Tout à coup, il entendit un déclic derrière lui. Un fusil. Un soldat ennemi. Le jeune homme n'avait jamais craint la mort, sachant très bien que, comme pour la plupart des soldats, elle n'était qu'une question de jours ou de mois. Cette idée ne lui faisait plus peur. Ainsi, lentement, il se tourna pour faire face à l'ennemi. Ses yeux ne s'étant pas encore tout à fait habitués à la pénombre, il eut du mal à distinguer l'homme se trouvant à quelques mètres de lui. En plissant légèrement les yeux, il remarqua que ce dernier était beaucoup plus grand que lui, et probablement beaucoup plus grand que la moyenne des Japonais. Il était visiblement beaucoup plus âgé que lui, à voir ses traits tirés, qui devaient plutôt être des rides. Contrairement à lui, son teint était basané, ses cheveux étaient aussi foncés que de l'encre et ses yeux sombres ne semblaient pas avoir le moindre éclat. Une vilaine cicatrice ornait son front proéminant, lui donnant un air des plus impitoyables. Son regard avait quelque chose de malsain, quelque chose qu'il avait souvent vu chez les soldats ennemis. Il devait probablement être un général.

Malgré tout, il n'était pas apeuré. Une telle situation s'était produite des centaines de fois. Si cet homme décidait de l'attaquer, il ne se laisserait pas faire. La plupart des gens croyaient qu'il était faible à cause de son jeune âge, mais ce n'était pas du tout le cas. Il était un excellent soldat, prisé pour son habileté à manier toutes sortes d'armes, que ce soit un fusil ou un poignard. Il faisait d'ailleurs partie de l'élite de l'armée nordiste.

- Qu'est-ce que t'attends ?

L'ennemi le regarda curieusement, comme s'il ne s'attendait pas à se faire interpeller. Toutefois, il ne bougea pas d'un poil, prenant bien le soin d'étudier son opposant. Il n'était pas très grand, et ses vêtements étaient déchirés et tachés de sang, prouvant qu'il devait revenir d'une bataille. Si tel était le cas, il devait être exténué et ne se battrait pas au meilleur de ses capacités. Une lourde ceinture était retenue par ses hanches et devait contenir un fusil, mais rien d'un très gros calibre. D'ailleurs, il remarqua qu'il n'avait pas de mitraillette. Peut-être une baïonnette, mais pour pouvoir le blesser avec, il devra premièrement s'approcher suffisamment de lui.
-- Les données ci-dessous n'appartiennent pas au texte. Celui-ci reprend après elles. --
(** * pyret: spike-train and stimulus tools

    A shallow embedding of [spiketools.py] and [stimulustools.py] and the
    properties of the event-detection pipeline, the [spikingevent] class and
    the stimulus resampling functions.

    Conventions of the embedding.
    - A finite float is modelled by the rational it denotes ([Q]).  Order and
      equality tests ([<], [<=], [==]) are exact on finite floats, so they are
      modelled exactly; arithmetic is the exact rational operation (no
      rounding), its result kept in lowest terms.  Where numpy would leave
      the finite floats (nan, inf) the model raises [NonFinite].
    - A 1-d numpy array is a [list]; the n-by-2 spike array is a list of rows
      [(time, trial index)], the trial index being an integer label.
    - Python exceptions are the constructors of [exn]; a call either returns
      a value or raises ([result]).
    - numpy arrays mutated in place live in an array store ([heap]). *)

From Stdlib Require Import List ZArith QArith Qround Lia Lqa Bool String.
From Stdlib Require Import Permutation Sorted.
From stdpp Require Import base option list gmap.
Import ListNotations.

Local Open Scope Q_scope.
- Écoute sale morveux, ferme-la et suis-moi.

Son ton était des plus autoritaires, lui prouvant bel et bien qu'il s'agissait d'un général. Il ne put s'empêcher de faire un léger sourire tout en ricanant. Il n'était pas certain s'il devait l'attaquer aveuglement ou lui laisser l'honneur de le faire pour voir quelle sorte d'arme il utilisait. Cependant, il savait très bien que, pour obtenir une mort rapide, il devait résister à l'ennemi :

- Je vois pas pourquoi je te suivrais, espèce de vioque.

Il posa ses mains sur ses hanches avant de faire un petit sourire en coin qui se devait d'être sensuel. S'il devait mourir, il serait préférable que ce soit d'une balle à la poitrine qu'après avoir été torturé des façons les plus imaginables.

- Les gamins du Nord sont vraiment des gamins en manque.

Le jeune Nordiste ne put réprimer une expression de surprise. Cela ne le dérangeait pas de se faire insulter personnellement. Toutefois, il ne laisserait jamais qui que ce soit insulter ses frères d'armes. En temps normal, il n'aurait pas hésité à lui sauter dessus et le poignarder jusqu'à ce que mort s'en suive. Cependant, il semblait avoir un fusil… il avait donc un avantage considérable sur lui. Si jamais il osait s'approcher de lui, il est évident que l'autre en profiterait pour faire feu. En regardant un peu plus attentivement le soldat ennemi, il remarqua une bien curieuse arme, qui ressemblait, en quelques sortes, à un tuyau. Il n'en avait jamais vues de telles auparavant, ce qui le laissa perplexe.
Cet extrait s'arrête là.